Navidad, tiempo para cultivar el cariño

Estamos ya muy próximos a la Navidad. La terrible crisis que vivimos le ha quitado a la Navidad el brillo de otros años. En Maracaibo al menos, la crisis eléctrica ha acabado con los adornos de luces  en casas y calles, escasean las hallacas o no tienen la solidez y abundancia de otros años, sólo hay aglomeramiento de carros frente a las bombas de gasolina, y por todas partes se ven rostros preocupados porque el dinero no les alcanza para las tradicionales compras y regalos. Pero la propia crisis nos puede acercar al verdadero espíritu de la primera navidad donde, sobre la pobreza extrema, la carencia de todo y la marginalidad más absoluta,  brilló la luz del amor, de la esperanza y de una alegría nueva que inundó los corazones de los pobres y menesterosos.
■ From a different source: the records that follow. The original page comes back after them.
(** X2: the handler answers 201 exactly for the bodies that decode
    without error into a student with a name, an e-mail address that is
    not empty and has the format of one, and a positive age; in every
    other case the status is 400. *)
Theorem created_exactly_for_valid_students :
  forall (connErr : option error) (body : string),
    (http.status (student.w (snd (student.serve connErr body))) = http.StatusCreated
     <-> exists s, student.decode body = Returned (s, None)
                   /\ types.Name s <> "" /\ types.Email s <> ""
                   /\ validator.isEmail (types.Email s) = true /\ 0 < types.Age s)
    /\ (http.status (student.w (snd (student.serve connErr body))) = http.StatusCreated
        \/ http.status (student.w (snd (student.serve connErr body))) = http.StatusBadRequest).
Proof.
  intros connErr body.
  destruct (status_of_serve connErr body) as (code & text & Hs & Hc).
  rewrite Hs. cbn [snd answered student.w responded http.status].
  destruct Hc as [(-> & _ & s & Hd & Hv) | (-> & Hnot)].
  - split; [|now left]. split; [|reflexivity].
    intros _. exists s. split; [exact Hd|]. now apply no_failure_iff.
  - split; [|now right]. split; [discriminate|].
    intros (s & Hd & Hvalid). exfalso. apply (Hnot s Hd). now apply no_failure_iff.
Qed.

End Verdicts.

(** *** The messages of decode errors *)

(** Once the scanner is in its error state it holds a syntax error
    with a message. *)
Definition errOk (s : json.scanner) : Prop :=
  json.step s = json.fnError ->
  exists m, json.err s = Some (SyntaxError m) /\ m <> "".

Ltac unfold_states H :=
  unfold json.callStep in H; cbn [json.step] in H;
  unfold json.stateBeginValueOrEmpty, json.stateBeginStringOrEmpty, json.stateBeginValue,
    json.stateBeginString, json.stateInString, json.stateInStringEsc, json.stateHex,
    json.stateNeg, json.state1, json.state0, json.stateDot, json.stateDot0, json.stateE,
    json.stateESign, json.stateE0, json.stateLit, json.stateEndValue, json.stateEndTop,
    json.pushParseState, json.popParseState, json.setTop, json.setStep, json.error_ in H;
  cbn [json.parseState json.step json.endTop json.err fst snd tl] in H.

Lemma callStep_errOk (s s' : json.scanner) (c : ascii) (op : json.Op) :
  errOk s ->
  json.callStep s c = (op, s') ->
  errOk s' /\ (op = json.scanError -> json.step s' = json.fnError).
Proof.
  intros Hok Hstep. destruct s as [st et ps er].
  destruct st; unfold_states Hstep.
  all: scan_cases Hstep; inversion Hstep; subst; clear Hstep.
  all: split; [|intros Hop; try discriminate Hop; reflexivity].
  all: unfold errOk; cbn [json.step json.err]; intros Hf; try discriminate Hf.
  all: try (eexists; split; [reflexivity | discriminate]).
  all: exact (Hok eq_refl).
Qed.

Lemma endValue_space_errOk (s : json.scanner) :
  errOk s -> json.step s <> json.fnError -> errOk (snd (json.stateEndValue s " ")).
Proof.
  intros Hok Hne. unfold json.stateEndValue, json.stateEndTop, json.setStep.
  destruct (json.parseState s); cbn; intros Hf; discriminate.
Qed.

Lemma scanLoop_failed (body : string) :
  forall (s : json.scanner) (k : nat) (e : error),
    errOk s -> json.scanLoop s body k = json.Failed e -> Error_ e <> "".
Proof.
  induction body as [|c body IH]; intros s k e Hok H; [discriminate|].
  cbn [json.scanLoop] in H.
  destruct (json.callStep s c) as [op s'] eqn:Hstep.
  destruct (callStep_errOk s s' c op Hok Hstep) as [Hok' Herr].
  assert (Hnext : json.scanLoop s' body (S k) = json.Failed e -> Error_ e <> "")
    by (apply IH; exact Hok').
  assert (Hclose : op = json.scanEndObject \/ op = json.scanEndArray ->
            (let (op2, s'') := json.stateEndValue s' " " in
             match op2 with
             | json.scanEnd => json.Found (S k)
             | _ => json.scanLoop s'' body (S k)
             end) = json.Failed e -> Error_ e <> "").
  { intros Hop. destruct (endop_pop s s' c op Hstep Hop) as [s0 ->].
    destruct (pop_space s0) as [He | He].
    - destruct (json.stateEndValue (json.popParseState s0) " ") as [op2 s''].
      cbn [fst] in He. subst op2. discriminate.
    - rewrite He. exact Hnext. }
  destruct op; try (exact (Hnext H)); try (apply Hclose; [tauto | exact H]);
    [discriminate|].
  inversion H; subst e. unfold json.scanErr.
  destruct (Hok' (Herr eq_refl)) as (m & -> & Hm). exact Hm.
Qed.
Lemma getCaseList_permitted_rows_witness :
  exists page,
    fst (getCaseList integerToString 10%Z lowerLetters storeWithRecord
                     "customer-1" "project-1" None None None None None None
                     None [])
    = Returned page
    /\ list_result page = [invoiceCase].
Proof.
  destruct (getCaseList_permitted_rows
              Z integerToString 10%Z lowerLetters storeWithRecord
              "customer-1" "project-1" None None None None None None None
              (feedOf [projectRecord]) casePage projectRecord []
              [ {| type := Some "Invoice"; active := true |};
                {| type := Some "Waybill"; active := false |} ]
              eq_refl eq_refl eq_refl eq_refl)
    as [page [Hrun [Hrows _]]].
  exists page. split; [exact Hrun|exact Hrows].
Defined.

Lemma getCaseList_throws_iff_witness :
  exists e,
    fst (getCaseList integerToString 10%Z lowerLetters storeWithoutRecord
                     "customer-1" "project-1" None None None None None None
                     None [])
    = Thrown e.
Proof.
  pose proof (getCaseList_throws_iff
                Z integerToString 10%Z lowerLetters storeWithoutRecord
                "customer-1" "project-1" None None None None None None None
                (feedOf []) casePage eq_refl eq_refl) as H.
  cbv zeta in H. destruct H as [[_ Hthrows] _].
  apply Hthrows. split; [discriminate|left; reflexivity].
Defined.

(** ** Further worked inputs: [stringToObject] *)

Lemma stringToObject_read_back_witness :
  exists props,
    stringToObject "meta.tags.first" (primitive (str "a")) (caseObject 10%Z)
    = Returned props
    /\ readPath ["meta"; "tags"; "first"] (object props) = primitive (str "a").
Proof.
  assert (Hparts : Forall (fun part => part <> EmptyString)
                          (List.removelast (split dot "meta.tags.first")))
    by (cbn; repeat (constructor; [discriminate|]); constructor).
  assert (Hproto : ~ In "__proto__" (split dot "meta.tags.first"))
    by (cbn; intros [H|[H|[H|[]]]]; discriminate H).
  eexists. split; [reflexivity|].
  exact (proj1 (stringToObject_read_back
                  Z "meta.tags.first" (primitive (str "a")) Hparts Hproto)
               (caseObject 10%Z) _ eq_refl).
Defined.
Por ello, a pesar de los problemas que nos agobian, debemos tener el coraje de celebrar con alegría la Navidad.

El evangelio es de una dulzura y sencillez increíbles. Jesús nace entre nosotros para traernos la Buena Noticia de un Dios Padre-Madre que nos ama entrañablemente y quiere que vivamos como hermanos. Jesús, el poeta de la Misericordia, la alegría de los pobres y menesterosos, nos vino a traer la libertad, el perdón, el amor. Ciertamente, entre tantas malas noticias que leemos o escuchamos todos los días, esta es una extraordinaria Buena Noticia, suficiente para llenarnos de alegría.

Por ello, celebrar la Navidad es una gran oportunidad para que aflore el niño o niña que todos llevamos dentro y dejarnos penetrar por la ternura y el asombro. Tiempo para prodigar sonrisas y abrazos y estrechar los lazos familiares con los que tenemos cerca, con los que están lejos y también con los que se fueron, que en estos días recordamos con especial nostalgia y cariño. Pero, sobre todo esto, Navidad es y debe ser tiempo para renacer a una vida nueva de compromiso por la paz y la justicia, superar los desencuentros y cultivar con especial esmero el cariño, la reconciliación y el perdón.  Porque Navidad es invitación a abrir nuestro corazón a todos, en especial a los más necesitados y pobres, para reconciliarnos con todos aquellos que hemos alejado de nosotros y les negamos cariño y comprensión, para llenarnos de una profunda alegría porque, por graves que sean nuestros problemas, Dios sigue con nosotros, brindándonos su ternura, su amor y su fortaleza.

Navidad: tiempo para releer nuestras vidas a la luz de la humildad y ternura del pesebre y reflexionar con sinceridad y coraje si somos seguidores de ese Dios humilde, tierno y amoroso, o más bien seguimos a los prepotentes, egoístas y violentos. Para preguntarnos si somos sembradores de reconciliación, paz y hermandad, o sembradores de división, violencia e intolerancia. Para aclararnos si nuestra conducta y vida celebra a Jesús y el amor tierno y servicial, o a Herodes y la violencia, que buscó a Jesús para matarlo por considerarlo una amenaza a su proyecto de dominación.

Jesús sigue tocando la puerta de nuestros corazones buscando un lugar donde nacer. Hoy, como ayer, muchos le cerrarán las puertas e incluso, ajetreados con las compras y celebraciones navideñas o estresados y angustiados porque no les alcanza el dinero, ni siquiera escucharán su llamada. Y él seguirá de largo buscando corazones sencillos y generosos, para nacer en ellos y llenarlos de su paz y su alegría. ¡Ojalá escuchemos su llamada y lo recibamos en nuestro corazón!

¡FELIZ NAVIDAD Y UN AÑO 2020 LLENO DE PAZ, AMOR Y COMPROMISO POR VENEZUELA!